Welcome to MIP. The best thing you can do to help him is to help you. Get to learn more about alcoholism and our part in it at an Al Anon meeting. Have you been to one?

My wife relapsed recently. She was scared as heck, and also felt like a failure. She gets worried about AA having time chips (1 day sober, 1 week sober, 1 year, 2 years, etc). She didn't want the pressure of having to start over again. It was OK with ehr, but there can be a certain amount of shaming about it in AA apparently. Or perhaps it's projecting.

All I could do was listen to her fears, try to reassure her in the most honest way possible, and then let go and let God. There is nothing else I can do. it is up to her as to whether the bottle gets bought, gets in the house, gets in her hand, gets opened, gets put to her lips, and gets drank.
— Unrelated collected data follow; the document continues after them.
Lemma slide_bits_cons x a n : slide_bits_of (x :: a) (S n) = byte_bits x ++ slide_bits_of a n.
Proof.
  unfold slide_bits_of. replace (8 * S n)%nat with (8 + 8 * n)%nat by lia. rewrite seq_app, fmap_app. f_equal.
  change (0 + 8)%nat with (8 + 0)%nat. rewrite <- fmap_add_seq, <- list_fmap_compose. apply list_fmap_ext. intros _ i _. cbn [compose].
  unfold compose. replace (8 + i)%nat with (i + 1 * 8)%nat by lia. rewrite Nat.div_add, Nat.Div0.mod_add by lia.
  by replace (i / 8 + 1)%nat with (S (i / 8)) by lia.
Qed.

Lemma slide_bits_spec a : is_bytes a -> radix 2 (slide_bits_of a (length a)) = le_value a /\ Forall is_bit (slide_bits_of a (length a)).
Proof.
  induction 1 as [|x a Hx Ha [IH1 IH2]]; [by split; [|constructor]|]. cbn [length le_value]. rewrite slide_bits_cons.
  destruct (byte_bits_spec x Hx) as [E F]. rewrite radix_app, E, IH1. split; [change (2 ^ Z.of_nat (length (byte_bits x))) with 256; lia|].
  by apply Forall_app.
Qed.

Lemma scalar_range a : is_bytes a -> length a = 32%nat -> a !!! 31%nat <= 127 -> 0 <= le_value a < 2 ^ 255.
Proof.
  intros Ha Hl Hlast. rewrite (last_byte a Hl). assert (is_u8 (a !!! 31%nat)) as H by (apply Forall_lookup_total_1; [done|lia]). unfold is_u8 in H.
  pose proof (le_value_range (take 31 a) ltac:(by apply Forall_take)) as Hr. rewrite length_take_le in Hr by lia.
  change (256 ^ Z.of_nat 31) with (2 ^ 248) in Hr. lia.
Qed.

Lemma slide_spec a : is_bytes a -> length a = 32%nat -> a !!! 31%nat <= 127 ->
  length (slide a) = 256%nat /\ Forall is_digit (slide a) /\ radix 2 (slide a) = le_value a.
Proof.
  intros Ha Hl Hlast. destruct (slide_bits_spec a Ha) as [Ev Hb]. rewrite Hl in Ev, Hb. unfold slide.
  change (slide_bits a) with (slide_bits_of a 32). rewrite <- Ev. refine (slide_loop_spec 256 [] (slide_bits_of a 32) _ eq_refl (Forall_nil_2 _) Hb _).
  - unfold slide_bits_of. by rewrite length_fmap, length_seq.
  - rewrite Ev. pose proof (scalar_range a Ha Hl Hlast). lia.
Qed.

(** ** Adding a digit *)

Lemma adds_eqm P Q Q' R : point_eqm Q Q' -> adds P Q R -> adds P Q' R.
Proof. intros [Hx Hy]. unfold adds. intros (H1 & H2 & H3 & H4). rewrite <- !Hx, <- !Hy. done. Qed.

Lemma padd_neg P Q : curve P -> curve Q -> adds P (neg Q) (padd P (popp Q)).
Proof. intros HP HQ. eapply adds_eqm; [apply popp_neg|]. apply padd_adds; [apply HP|apply popp_curve, HQ]. Qed.

Lemma cached_add u c U C : rep_p3 u U -> rep_cached c C -> curve U -> curve C -> rep_p1p1 (ge_add u c) (padd U C).
Proof. intros Hu Hc HU HC. eapply add_rep; [done..|]. apply padd_adds; [apply HU|apply HC]. Qed.

Lemma cached_sub u c U C : rep_p3 u U -> rep_cached c C -> curve U -> curve C -> rep_p1p1 (ge_sub u c) (padd U (popp C)).
Proof.
  intros (z & Uz & Hu) (w & Uw & Hc) HU HC. pose proof (padd_neg U C HU HC) as L. pose proof L as (_ & _ & U1 & U2).
  exists (2 * (z * w) * (1 + law_e U (neg C))), (2 * (z * w) * (1 - law_e U (neg C))).
  split_and!; [| |by apply ge_sub_ok]; repeat apply unit_mul; try done; apply unit_2.
Qed.

Lemma precomp_add u c U C : rep_p3 u U -> is_precomp c C -> curve U -> curve C -> rep_p1p1 (ge_madd u c) (padd U C).
Proof. intros Hu Hc HU HC. eapply madd_rep; [done..|]. apply padd_adds; [apply HU|apply HC]. Qed.

Lemma precomp_sub u c U C : rep_p3 u U -> is_precomp c C -> curve U -> curve C -> rep_p1p1 (ge_msub u c) (padd U (popp C)).
Proof.
  intros (z & Uz & Hu) Hc HU HC. pose proof (padd_neg U C HU HC) as L. pose proof L as (_ & _ & U1 & U2).
  exists (2 * z * (1 + law_e U (neg C))), (2 * z * (1 - law_e U (neg C))).
  split_and!; [| |by apply ge_msub_ok]; repeat apply unit_mul; try done; apply unit_2.
Qed.

#[local] Hint Resolve padd_curve popp_curve neutral_curve zmul_curve : core.

Section digits.
Context {E : Type} (add sub : ge_p3 -> E -> ge_p1p1) (valid : E -> point -> Prop).
Context (add_ok : forall u c U C, rep_p3 u U -> valid c C -> curve U -> curve C -> rep_p1p1 (add u c) (padd U C)).
Context (sub_ok : forall u c U C, rep_p3 u U -> valid c C -> curve U -> curve C -> rep_p1p1 (sub u c) (padd U (popp C))).

(** The table of the odd multiples [P, 3 P, ..., 15 P]. *)
Definition odd_table (P : point) (Ai : list E) : Prop := Forall2 (fun i c => valid c (zmul (2 * i + 1) P)) (seqZ 0 8) Ai.

Lemma odd_table_lookup P Ai x : odd_table P Ai -> Z.odd x = true -> 0 < x <= 15 ->
  exists c, Ai !! Z.to_nat (Z.quot x 2) = Some c /\ valid c (zmul x P).
Proof.
  intros HA Ho Hx. rewrite Z.quot_div_nonneg by lia. pose proof (Z.div_mod x 2 ltac:(lia)) as E1. rewrite Zmod_odd, Ho in E1.
  destruct (Forall2_lookup_l _ _ _ (Z.to_nat (x / 2)) (x / 2) HA) as (c & Hc & Hv).
  - apply lookup_seqZ. lia.
  - exists c. split; [done|]. by replace x with (2 * (x / 2) + 1) by lia.
Qed.

Lemma add_digit_spec P Ai x t T : curve P -> odd_table P Ai -> is_digit x -> rep_p1p1 t T -> curve T ->
  exists t', add_digit add sub Ai x t = Some t' /\ rep_p1p1 t' (padd T (zmul x P)).
Proof.
  intros HP HA Hx Ht HT. unfold add_digit. destruct Hx as [-> |[Ho Hx]]; [cbn; eexists; split; [done|]; by rewrite padd_neutral_r|].
  assert (x <> 0) by (by intros ->). destruct (Z.ltb_spec 0 x); [|destruct (Z.ltb_spec x 0); [|lia]].
  - destruct (odd_table_lookup P Ai x HA Ho) as (c & -> & Hc); [lia|]. eexists. split; [done|]. apply add_ok; auto using to_p3_rep.
  - destruct (odd_table_lookup P Ai (- x) HA) as (c & -> & Hc); [by rewrite Z.odd_opp|lia|]. eexists. split; [done|].
    replace (zmul x P) with (popp (zmul (- x) P)) by (rewrite zmul_opp by done; by apply popp_popp, zmul_curve). apply sub_ok; auto using to_p3_rep.
Qed.
End digits.

(** ** The loop *)

Lemma odd_multiples_spec n s2 c P k : curve P -> rep_p3 s2 (zmul 2 P) -> rep_cached c (zmul (2 * k + 1) P) ->
  Forall2 (fun i c => rep_cached c (zmul (2 * i + 1) P)) (seqZ k (Z.of_nat (S n))) (odd_multiples n s2 c).
Proof.
  intros HP H2. revert c k. induction n as [|n IH]; intros c k Hc; rewrite seqZ_cons by lia; constructor; try done.
  replace (Z.pred (Z.of_nat (S (S n)))) with (Z.of_nat (S n)) by lia. apply IH, to_cached_rep, to_p3_rep.
  replace (2 * Z.succ k + 1) with (2 + (2 * k + 1)) by lia. rewrite zmul_add by done. apply cached_add; auto.
Qed.

Lemma ge_dsm_precomp_spec A P : curve P -> rep_p3 A P -> odd_table rep_cached P (ge_dsm_precomp A).
Proof.
  intros HP HA. apply (odd_multiples_spec 7); [done|by apply to_p3_rep, p3_dbl_rep|by apply to_cached_rep].
Qed.

Lemma combination_curve P Q u v : curve P -> curve Q -> curve (combination P Q (u, v)).
Proof. intros HP HQ. unfold combination. auto. Qed.

Lemma combination_step P Q u v x y : curve P -> curve Q ->
  padd (padd (padd (combination P Q (u, v)) (combination P Q (u, v))) (zmul x P)) (zmul y Q) = combination P Q (x + 2 * u, y + 2 * v).
Proof.
  intros HP HQ. unfold combination. cbn [fst snd]. set (U := zmul u P). set (V := zmul v Q). set (X := zmul x P). set (Y := zmul y Q).
  assert (curve U /\ curve V /\ curve X /\ curve Y) as (CU & CV & CX & CY) by (split_and!; by apply zmul_curve).
  replace (2 * u) with (u + u) by lia. replace (2 * v) with (v + v) by lia. rewrite !zmul_add by done. fold U V X Y.
  rewrite !(padd_assoc U), !(padd_assoc V), !(padd_assoc X), !(padd_assoc U) by auto. rewrite (padd_swap X U) by auto. f_equal.
  rewrite (padd_swap V U), (padd_swap X U) by auto. f_equal.
  rewrite <- (padd_assoc X), (padd_assoc V X), <- (padd_assoc V V) by auto. apply padd_comm.
Qed.

Lemma radix_take_S xs i : (i < length xs)%nat -> radix 2 (take (S i) xs) = radix 2 (take i xs) + 2 ^ Z.of_nat i * (xs !!! i).
Proof.
  intros H. rewrite (take_S_r xs i (xs !!! i)) by by apply list_lookup_lookup_total_lt. rewrite radix_app, length_take_le by lia. cbn [radix]. lia.
Qed.

Lemma top_digit_spec as_ bs n : (n <= length as_)%nat -> (n <= length bs)%nat ->
  (top_digit as_ bs n <= n)%nat /\ radix 2 (take (top_digit as_ bs n) as_) = radix 2 (take n as_) /\ radix 2 (take (top_digit as_ bs n) bs) = radix 2 (take n bs).
Proof.
  induction n as [|n IH]; intros Ha Hb; [done|]. cbn [top_digit]. destruct (Z.eqb_spec (as_ !!! n) 0) as [Ea|]; [|done].
  destruct (Z.eqb_spec (bs !!! n) 0) as [Eb|]; [|done]. cbn [negb orb]. rewrite !radix_take_S, Ea, Eb by lia. destruct IH as (H1 & H2 & H3); [lia..|]. lia.
Qed.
There is nothing I can do about it directly.

The only thing I could do was just be supportive and make sure she doesn't think that I think she is a failure.

A discussion we had on here the other day about shame vs guilt was also a biggie. Shame means you think you have failed as a person - what many alcoholics seem to do - and guilt means you realize that you had a bad behavior, but that the incident doesn't damn you as a person.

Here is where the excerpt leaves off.